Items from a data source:
# # # #

(** A buffer and a plain object made by the framed page, and a buffer
    made by the embedding page. *)
Definition buffer : Transfer.Item :=
  {| Transfer.cls := Transfer.ArrayBuffer; Transfer.realm := Realm.Framed; Transfer.ident := 1 |}.
Definition plain : Transfer.Item :=
  {| Transfer.cls := Transfer.PlainObject; Transfer.realm := Realm.Framed; Transfer.ident := 2 |}.
Definition embedder_buffer : Transfer.Item :=
  {| Transfer.cls := Transfer.ArrayBuffer; Transfer.realm := Realm.Embedder; Transfer.ident := 3 |}.

(** An element created by the framed document, as the parser and the
    scripts of the framed page create them. *)
Definition element (n : Dom.Namespace) (name : string)
    (attrs : list (string * string)) (h : string) : Dom.Element :=
  {| Dom.ns := n; Dom.localName := name; Dom.attributes := attrs; Dom.href := h;
     Dom.realm := Realm.Framed |}.

Definition html (name : string) (attrs : list (string * string))
    (children : list Dom.Node) : Dom.Node :=
  Dom.Elem (element Dom.HTML name attrs "") children.

Definition anchor (attrs : list (string * string)) (h : string)
    (children : list Dom.Node) : Dom.Node :=
  Dom.Elem (element Dom.HTML "a" attrs h) children.

Definition document_of (rs : ReadyState) (root : Dom.Node) : Document :=
  {| readyState := rs; listeners := []; observers := []; documentElement := Some root |}.

Definition window_of (cross : bool) (d : Document) : Window :=
  {| cross_origin := cross; postMessage := Some NativePM;
     open := Some NativeOpenFn; document := d |}.

Definition page_of (w : Window) : St :=
  {| frame := {| contentWindow := Some w; loadListeners := [] |}; trace := [] |}.

(** [<html><head></head><body><a target="_blank" href="https://x.test/p"><span>x</span></a></body></html>] *)
Definition linked_page : Dom.Node :=
  html "html" []
    [ html "head" [] [];
      html "body" []
        [ anchor [("href", "https://x.test/p"); ("target", "_blank")] "https://x.test/p"
            [ html "span" [] [Dom.Text "x"] ] ] ].

(** The same page with an anchor that has no [href]. *)
Definition hrefless_page : Dom.Node :=
  html "html" []
    [ html "head" [] [];
      html "body" [] [ anchor [("target", "_blank")] "" [Dom.Text "x"] ] ].

(** A page whose body received, by script, an anchor that holds a second
    anchor with a new-context marker. *)
Definition nested_anchor_page : Dom.Node :=
  html "html" []
    [ html "head" [] [];
      html "body" []
        [ anchor [("href", "/a")] "https://x.test/a"
            [ anchor [("href", "/b"); ("target", "_blank")] "https://x.test/b" [Dom.Text "b"] ] ] ].

(** A marked anchor around an anchor without marker (built by script). *)
Definition marked_outer_page : Dom.Node :=
  html "html" []
    [ html "head" [] [];
      html "body" []
        [ anchor [("href", "/a"); ("target", "_blank")] "https://x.test/a"
            [ anchor [("href", "/c")] "https://x.test/c" [Dom.Text "c"] ] ] ].

(** A page whose body received an [svg] element that holds, in a
    [foreignObject], an HTML anchor with a new-context marker. *)
Definition svg_page : Dom.Node :=
  html "html" []
    [ html "head" [] [];
      html "body" []
        [ Dom.Elem (element Dom.SVG "svg" [] "")
            [ Dom.Elem (element Dom.SVG "foreignObject" [] "")
                [ anchor [("href", "/b"); ("target", "_blank")] "https://x.test/b"
                    [Dom.Text "b"] ] ] ] ].

(** A page whose body received a [div] holding a marked anchor. *)
Definition inserted_div_page : Dom.Node :=
  html "html" []
    [ html "head" [] [];
      html "body" []
        [ html "div" []
            [ anchor [("href", "/b"); ("target", "_new")] "https://x.test/b" [Dom.Text "b"] ] ] ].

(** The response of the specification's scenario, as an upstream proxy
    hands it to the worker. *)
Definition html_response : ServiceWorker.Response :=
  {| ServiceWorker.status := 200;
     ServiceWorker.statusText := "OK";
     ServiceWorker.headers := [("content-type", "text/html"); ("content-length", "41")];
     ServiceWorker.body := "<html><head></head><body>hi</body></html>" |}.

(** A worker whose Ultraviolet proxy answers every request with that
    response. *)
Definition uv_worker : ServiceWorker.Env :=
  {| ServiceWorker.origin := "https://radius.test";
     ServiceWorker.uv_prefix := "/vu/service/";
     ServiceWorker.sj_loadConfig := ServiceWorker.Fulfilled tt;
     ServiceWorker.uv_fetch := fun _ => ServiceWorker.Fulfilled html_response;
     ServiceWorker.sj_route := fun _ => ServiceWorker.Fulfilled false;
     ServiceWorker.sj_fetch := fun _ => ServiceWorker.Rejected "not routed";
     ServiceWorker.net_fetch := fun _ _ => ServiceWorker.Rejected "offline" |}.

Definition proxied_request : ServiceWorker.Request :=
  {| ServiceWorker.url := "https://radius.test/vu/service/hvtrs8%2F-x%2Ctgsv%2F" |}.

End Scenario.

(** ** The page-level patches of the CAPTCHA handler (captcha-handler.ts) *)

Module CaptchaPage.
Import Js.

(** *** enhanceCookieHandling *)

(** The value the patched [document.cookie] setter hands to the original
    setter. *)
Definition cookie_setter_value (value : JsValue) : JsValue :=
  match value with
  | VString s =>
      if Str.includes s "_GRECAPTCHA" then
        if negb (Str.includes s "SameSite")
        then VString (s ++ "; SameSite=None; Secure")%string
        else VString s
      else VString s
  | _ => value
  end.

(** *** The frame observer of initializeCaptchaHandlers *)

(** An [iframe] element as the observer reads and writes it: its [src]
    property, the tokens of its [sandbox] list and whether it carries the
    [credentialless] attribute. *)
Record IframeElement := {
  src : string;
  sandbox : list string;
  credentialless : bool
}.

(** An added node: an [HTMLIFrameElement] or anything else. *)
Inductive AddedNode :=
| AddedIframe (f : IframeElement)
| AddedOther.

(** The test on [src] that makes a frame a CAPTCHA frame. *)
Definition is_captcha_frame (src : string) : bool :=
  Str.includes src "recaptcha" ||
  Str.includes src "hcaptcha" ||
  Str.includes src "challenges.cloudflare.com" ||
  Str.includes src "turnstile".

(** [tokens.add(t)]: a token list is an ordered set. *)
Definition token_add (t : string) (tokens : list string) : list string :=
  if existsb (String.eqb t) tokens then tokens else tokens ++ [t].

(** The body of [mutation.addedNodes.forEach] of the frame observer. *)
Definition prepare_added_node (node : AddedNode) : AddedNode :=
  match node with
  | AddedIframe f =>
      if is_captcha_frame (src f) then
        AddedIframe
          {| src := src f;
             sandbox :=
               if Nat.ltb 0 (length (sandbox f)) then
                 token_add "allow-forms"
                   (token_add "allow-scripts"
                      (token_add "allow-same-origin" (sandbox f)))
               else sandbox f;
             credentialless := false |}
      else node
  | AddedOther => node
  end.

(** *** enhanceNetworkRequests: the patched fetch *)

(** The first argument of [fetch]. *)
Inductive FetchInput :=
| InputString (s : string)
| InputRequest (url : string)
| InputURL (href : string).

(** [typeof input === "string" ? input
     : input instanceof Request ? input.url : input.toString()] *)
Definition input_url (input : FetchInput) : string :=
  match input with
  | InputString s => s
  | InputRequest u => u
  | InputURL h => h
  end.

(** A [RequestInit]: the three members the patch reads and writes, and the
    other members ([method], [body], [cache], ...) by name. [headers] is the
    header list that [new Headers(init.headers)] builds from the member; the
    constructor is taken to accept it. *)
Record RequestInit := {
  credentials : option string;
  headers : list (string * string);
  mode : option string;
  others : list (string * string)
}.

(** [{}] *)
Definition empty_init : RequestInit :=
  {| credentials := None; headers := []; mode := None; others := [] |}.

(** [!x] for an optional string member. *)
Definition falsy (x : option string) : bool :=
  match x with
  | None => true
  | Some s => String.eqb s ""
  end.

(** [headers.has(name)]: header names are compared without case. *)
Definition headers_has (name : string) (hs : list (string * string)) : bool :=
  existsb (fun kv => String.eqb (Str.toLowerCase (fst kv)) (Str.toLowerCase name)) hs.

(** [headers.set(name, value)] *)
Definition headers_set (name value : string) (hs : list (string * string))
  : list (string * string) :=
  filter (fun kv => negb (String.eqb (Str.toLowerCase (fst kv)) (Str.toLowerCase name))) hs
  ++ [(name, value)].

(** What the branch [if (isCaptchaRequest)] makes of [init]. *)
Definition prepare_init (init : option RequestInit) : RequestInit :=
  let init := match init with Some i => i | None => empty_init end in
  let credentials :=
    if falsy (credentials init) then Some "include" else credentials init in
  let headers :=
    if negb (headers_has "Accept" (headers init))
    then headers_set "Accept" "*/*" (headers init)
    else headers init in
  let mode :=
    if falsy (mode init) || (match mode init with
                             | Some m => String.eqb m "navigate"
                             | None => false
                             end)
    then Some "cors" else mode init in
  {| credentials := credentials; headers := headers; mode := mode;
     others := others init |}.

(** [{ credentials: "include" }] *)
Definition retry_init : RequestInit :=
  {| credentials := Some "include"; headers := []; mode := None; others := [] |}.

(** A call of the original [fetch]. *)
Definition FetchCall : Type := FetchInput * option RequestInit.

(** The patched [fetch]: how its promise settles and the calls of the
    original it made, in order. [originalFetch n] answers the [n]-th call
    made for one request. *)
Definition patched_fetch
    (originalFetch : nat -> FetchInput -> option RequestInit
                     -> ServiceWorker.Settled ServiceWorker.Response)
    (input : FetchInput) (init : option RequestInit)
  : ServiceWorker.Settled ServiceWorker.Response * list FetchCall :=
  let url := input_url input in
  let isCaptchaRequest := CaptchaHandler.isCaptchaRequest url in
  let init := if isCaptchaRequest then Some (prepare_init init) else init in
  match originalFetch 0 input init with
  | ServiceWorker.Fulfilled r => (ServiceWorker.Fulfilled r, [(input, init)])
  | ServiceWorker.Rejected error =>
      if isCaptchaRequest then
        match init with
        | Some i =>
            if negb (falsy (credentials i)) || negb (falsy (mode i)) then
              (originalFetch 1 input (Some retry_init),
               [(input, init); (input, Some retry_init)])
            else (ServiceWorker.Rejected error, [(input, init)])
        | None => (ServiceWorker.Rejected error, [(input, init)])
        end
      else (ServiceWorker.Rejected error, [(input, init)])
  end.

(** *** enhancePreloadHandling *)

(** An added node as the preload observer reads and writes it: a [link]
    with its [rel] and [href], a [script] with its [src], each with its
    [crossorigin] attribute, or anything else. *)
Inductive PreloadNode :=
| LinkElement (rel href : string) (crossorigin : option string)
| ScriptElement (src : string) (crossorigin : option string)
| OtherElement.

# # # #

Give back the records above exactly, limited to the lines between the one holding "credentials : option string;" and the one holding "Definition falsy (x", inclusive.

*RESULT OF THIS EXERCISE*.
  credentials : option string;
  headers : list (string * string);
  mode : option string;
  others : list (string * string)
}.

(** [{}] *)
Definition empty_init : RequestInit :=
  {| credentials := None; headers := []; mode := None; others := [] |}.

(** [!x] for an optional string member. *)
Definition falsy (x : option string) : bool :=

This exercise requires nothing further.